Posted: Apr 20, 2011 at 12:20 Quote
skibbe wrote:
James-Carey wrote:
skibbe wrote:
using v brakes on painted rims doesnt work. they make a huge sqeeling noise and it looks trashy. going over it with sandpaper works but it still will look like shit.

then why do so many people do it, that is not true, many of my friends do it, they are not all kids, they are mainly grown men in there thirties, and it works fine, just use decent brake blocks, what is the difference between you painting v rims and the factory doing it, there paint is thicker, so it will last a bit longer, deal with it paint wears off

also brake squeal is due to setup not rims, and is often a sign or more responsive pads that connect flat rather than toed in

factories anodize their rims, they dont spraypaint or powdercoat them. theres a difference. anodization stains the metal and powdercoat and apraypaint just add a layer of paint. that layer of paint isnt good to use your brakes on.
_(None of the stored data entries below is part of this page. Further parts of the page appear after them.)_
(** * Attendance system: session registry, matcher, enrollment and student
      catalog, embedded from the Python sources and verified.

    The development follows the source files one module at a time:
    - [Py]              : the few Python built-ins the sources rely on;
    - [Run]             : Run.py, the per-class session registry;
    - [Main]            : main.py, the matcher and the attendance report;
    - [App]             : app.py, the HTTP routes built on the registry;
    - [EncodeGenerator] : EncodeGenerator.py, the embedding-store update;
    - [Student_Manage]  : Student_Manage.py, the student image folders;
    - [Threads]         : record calls of Run.py run by concurrent threads;
    - [Recognition]     : main.py and app.py, recognising the faces of an
                          uploaded image;
    - [StudentRoutes]   : app.py, the routes over the student folders;
    - [Firebase_config] : firebase_config.py, the attendance documents. *)

From Stdlib Require Import ZArith QArith Lia Lqa List Ascii String DecimalString.
From Stdlib Require DecimalNat.
From stdpp Require Import gmap strings list fin_maps.

Local Open Scope Z_scope.
Local Open Scope string_scope.

(* ===================================================================== *)
(** ** Python built-ins *)
(* ===================================================================== *)

Module Py.

(** Truthiness of a [str]: the empty string is falsy. *)
Definition truthy (s : string) : bool :=
  match s with "" => false | _ => true end.

(** Truthiness of an optional [str] ([None] is falsy as well). *)
Definition truthy_opt (o : option string) : bool :=
  match o with Some s => truthy s | None => false end.

(** [a or b] on an optional string with a string default. *)
Definition or_else (o : option string) (d : string) : string :=
  match o with
  | Some s => if truthy s then s else d
  | None => d
  end.

(** *** Strings (ASCII; the sources apply these to names and file names) *)

(** [c.isspace()] for an ASCII character: tab, newline, vertical tab, form
    feed, carriage return, the separators 28 to 31, and space. *)
Definition isspace (c : ascii) : bool :=
  let n := nat_of_ascii c in
  ((9 <=? n) && (n <=? 13) || (28 <=? n) && (n <=? 32))%nat.

(** [s.lstrip()], [s.rstrip()] and [s.strip()]. *)
Fixpoint lstrip (s : string) : string :=
  match s with
  | String c rest => if isspace c then lstrip rest else s
  | "" => ""
  end.

Fixpoint rstrip (s : string) : string :=
  match s with
  | String c rest =>
      match rstrip rest with
      | "" => if isspace c then "" else String c ""
      | r => String c r
      end
  | "" => ""
  end.

Definition strip (s : string) : string := rstrip (lstrip s).

(** [s.replace(a, b)] for single characters. *)
Fixpoint replace_char (a b : ascii) (s : string) : string :=
  match s with
  | String c rest => String (if Ascii.eqb c a then b else c) (replace_char a b rest)
  | "" => ""
  end.

(** [c.lower()] for an ASCII character, and [s.lower()]. *)
Definition lower_char (c : ascii) : ascii :=
  let n := nat_of_ascii c in
  if ((65 <=? n) && (n <=? 90))%nat then ascii_of_nat (n + 32) else c.

Fixpoint lower (s : string) : string :=
  match s with
  | String c rest => String (lower_char c) (lower rest)
  | "" => ""
  end.

(** [s.startswith(t)], and [s.endswith(t)] for a tuple of suffixes. *)
Definition startswith (s t : string) : bool := String.prefix t s.

Definition endswith1 (s t : string) : bool :=
  (String.length t <=? String.length s)%nat
  && String.eqb (String.substring (String.length s - String.length t)
                   (String.length t) s) t.

Definition endswith (s : string) (ts : list string) : bool :=
  existsb (endswith1 s) ts.

(** [c in s] for a character. *)
Fixpoint contains (c : ascii) (s : string) : bool :=
  match s with
  | String d rest => Ascii.eqb d c || contains c rest
  | "" => false
  end.

(** [s.split(c)] for a single character. *)
Fixpoint split (c : ascii) (s : string) : list string :=
  match s with
  | "" => [""]
  | String d rest =>
      if Ascii.eqb d c then "" :: split c rest
      else
        match split c rest with
        | piece :: pieces => String d piece :: pieces
        | [] => [String d ""]
        end
  end.

(** [str(n)] for a natural number. *)
Definition str (n : nat) : string := NilEmpty.string_of_uint (Nat.to_uint n).

(** [os.path.join(a, b)] (POSIX). *)
Definition path_join (a b : string) : string :=
  if startswith b "/" then b
  else if negb (truthy a) || endswith1 a "/" then a ++ b
  else a ++ "/" ++ b.

(** [os.path.dirname(p)] (POSIX): the part up to the last slash, without
    its trailing slashes unless it consists of slashes only. *)
Fixpoint drop_while (f : ascii → bool) (l : list ascii) : list ascii :=
  match l with
  | c :: rest => if f c then drop_while f rest else l
  | [] => []
  end.

Definition dirname (p : string) : string :=
  let is_slash c := Ascii.eqb c "/" in
  let head := drop_while (λ c, negb (is_slash c)) (rev (list_ascii_of_string p)) in
  if forallb is_slash head then string_of_list_ascii head
  else string_of_list_ascii (rev (drop_while is_slash head)).

(** *** Dicts, in insertion order *)

Definition dict (V : Type) : Type := list (string * V).

(** [d.get(k)] *)
Fixpoint dict_get {V} (k : string) (d : dict V) : option V :=
  match d with
  | [] => None
  | (k', v) :: rest => if decide (k' = k) then Some v else dict_get k rest
  end.

(** [k in d] *)
Definition dict_mem {V} (k : string) (d : dict V) : bool :=
  match dict_get k d with Some _ => true | None => false end.

(** [d[k] = v]: an existing key keeps its place, a new one goes last. *)
Fixpoint dict_set {V} (k : string) (v : V) (d : dict V) : dict V :=
  match d with
  | [] => [(k, v)]
  | (k', v') :: rest =>
      if decide (k' = k) then (k, v) :: rest else (k', v') :: dict_set k v rest
  end.

(** [del d[k]] *)
Fixpoint dict_del {V} (k : string) (d : dict V) : dict V :=
  match d with
  | [] => []
  | (k', v') :: rest =>
      if decide (k' = k) then rest else (k', v') :: dict_del k rest
  end.

Definition dict_keys {V} (d : dict V) : list string := map fst d.

End Py.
not all rims are anodized, many are painted, and what is wrong with taping them over, he asks how to paint them, then says paint wont work, well seems like a dumb question if you ask me

Posted: Apr 20, 2011 at 12:22 Quote
James-Carey wrote:
skibbe wrote:
James-Carey wrote:


then why do so many people do it, that is not true, many of my friends do it, they are not all kids, they are mainly grown men in there thirties, and it works fine, just use decent brake blocks, what is the difference between you painting v rims and the factory doing it, there paint is thicker, so it will last a bit longer, deal with it paint wears off

also brake squeal is due to setup not rims, and is often a sign or more responsive pads that connect flat rather than toed in

factories anodize their rims, they dont spraypaint or powdercoat them. theres a difference. anodization stains the metal and powdercoat and apraypaint just add a layer of paint. that layer of paint isnt good to use your brakes on.

not all rims are anodized, many are painted, and what is wrong with taping them over, he asks how to paint them, then says paint wont work, well seems like a dumb question if you ask me

i dont even get what the kid is asking. but almost all rims that are for v-brakes are anodized or at least have a machined down braking surface.